Most people don’t even know they have these problems until it’s too late. By then, they may have already developed more serious issues which require expensive and time-consuming treatments.
But if you catch these problems early on, they can be easily treated by your dentist. So how do you know if you’re suffering from one of these common tooth problems? Read on to find out.
Common tooth problems include:
Dental cavities, also known as tooth decay, are holes in the teeth caused by acid that dissolves the hard enamel coating.
Bacteria then eat away at any soft spots on the inside of your teeth, like through root canals and fillings creating cavities.
Also known as periodontal disease, gum disease is a bacterial infection that causes gums to become swollen and red and pulls them away from your teeth, making them difficult to eat.
Over time, this can make it easier for food particles to get stuck between your gums and teeth, resulting in more serious dental issues such as tooth loss or even heart disease.
A root canal is when the pulp in your teeth — which contains blood vessels and nerves — gets infected.
To avoid having to remove the entire tooth, your oral surgeon will go into the root canal and clear out all the bacteria before filling it up with medication.
Without this treatment, an abscess may form in your jawbone where pieces of dead infected tissue are trapped in pockets leading to more serious problems.
As you get older, your teeth can become loose or start shifting, resulting in gaps between them, making it impossible to chew certain foods. As time goes on, you may need dental procedures like bridges or dentures to replace missing teeth so that you can eat again normally.
Now that you know the common causes and signs of these oral problems, you should be able to protect your oral health without too much issue.
Tips to Prevent Tooth Problems
Here are some tips to prevent common tooth problems:
- Eat Healthy Foods
When you eat, it’s important to reduce the amount of sugar in your diet. Sugar can be dissolved into acidic foods that erode tooth enamel resulting in cavities, so focus on eating fruits instead.

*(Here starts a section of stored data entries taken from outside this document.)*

Lemma upsert_linear_ids (items : list Item) i : map item_id (upsert_linear items i) =
  if bool_decide (item_id i ∈ map item_id items) then map item_id items else map item_id items ++ [item_id i].
Proof.
  unfold upsert_linear. destruct (id_position (item_id i) items) as [n|] eqn:E.
  - destruct (id_position_Some _ _ _ E) as (x & Hx & Ex). rewrite bool_decide_eq_true_2.
    + change (item_id <$> <[n := i]> items = item_id <$> items). rewrite list_fmap_insert. apply list_insert_id.
      by rewrite list_lookup_fmap, Hx, <- Ex.
    + rewrite <- Ex. apply list_elem_of_fmap_2. by eapply list_elem_of_lookup_2.
  - rewrite id_position_None in E. rewrite bool_decide_eq_false_2 by done. by rewrite map_app.
Qed.

(** Counters stay, one turn changes. *)
Record turn_changes (b b' : Builder) (t t' : Pending) : Prop := {
  tc_replaces : exists b1, replaces b b1 t t' /\ same_ids b1 b';
  tc_items : next_item_index b' = next_item_index b;
  tc_current : current_rollout_index b' = current_rollout_index b;
  tc_next : next_rollout_index b' = next_rollout_index b;
}.

Lemma current_changes b t t' b' : current_turn b = Some t -> same_ids (set_current b t') b' -> turn_changes b b' t t'.
Proof.
  intros Hc Hs. split; [|apply Hs..]. exists (set_current b t'). split; [by apply set_current_replaces|done].
Qed.

Lemma finished_changes b n t t' b' : turns b !! n = Some t ->
  same_ids (set_turns b (<[n := t']> (turns b)) (current_turn b)) b' -> turn_changes b b' t t'.
Proof. intros Hn Hs. split; [|apply Hs..]. eexists. split; [by apply set_turns_replaces|done]. Qed.

Lemma same_shape_keeps b b' t t' : turn_changes b b' t t' -> shape_turn t' = shape_turn t -> keeps b b'.
Proof.
  intros [(b1 & Hr & Hs) H1 H2 H3] E. apply same_ids_keeps. split; [|done..]. rewrite (si_shape _ _ Hs).
  by eapply replaces_same_shape.
Qed.
(* ===== verification/OrchestratorProps.v ===== *)
(** * What the orchestrator guarantees

    Theorems on [Orchestrator], for every request, every partial run and whatever hooks, the
    guardian, the user, the cache and the tool answer: an attempt leaves the sandbox only on
    a rule, on an escalation that needed no approval, or on a grant of this call; denied
    reads and the network policy of an owner survive every approval; nothing runs after a
    refusal; a strict automatic review precedes each attempt; and what the cache remembers
    was granted for the session on a question with the same key. *)
From S2P Require Import Prelude AbsPath PathUri SandboxPolicy Approval ExecApproval PolicyTransforms NetworkProxy WorldState ThreadItems Interaction ToolApproval Orchestrator ToolRuntimes.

- See Your Dentist Regularly
Try to make an appointment with your dentist at least twice a year for dental checkups. Regular dental visits can also help treat cavities, gum disease, and other oral problems early on to avoid developing more serious issues.
- Avoid Acidic Beverages
If you do drink sugary beverages or soda, make sure you drink water afterward to help wash away the acid from your teeth and avoid brushing your teeth right after drinking something acidic.
- Smoke in Moderation
Smoking and chewing tobacco can cause serious dental issues like gum disease and tooth loss. If you’re a smoker, try only to smoke outside or switch to e-cigarettes which have fewer harmful side effects.
- Take a Bite Out of Sugary Snacks
When you do have a craving for something sweet, try eating your favorite candy bar or dessert with a cup of water to wash it down.
This helps reduce the amount of sugar that gets stuck onto the gum line and teeth, as well as limiting how much sugar actually gets into your body.
- Don’t Rush Your Brushing
When you brush, always take your time to focus on each tooth and the gumline. Be sure to brush for at least two minutes with fluoride toothpaste to help remove plaque and bacteria.
Rushing through brushing your teeth can damage your enamel as well as lead to wayward toothpaste that gets stuck in your gums and between teeth.
- Use a Straw When Drinking from a Bottle
If you do have to drink from a bottle, use a straw so that the liquid doesn’t touch your teeth for too long, which can cause acid erosion of the enamel surface.
These tips can help you prevent oral problems from developing in the first place so that you don’t need expensive treatments. But if you have seen any signs of these issues, be sure to schedule an appointment with your dentist or primary care physician immediately to catch them before they become more serious problems.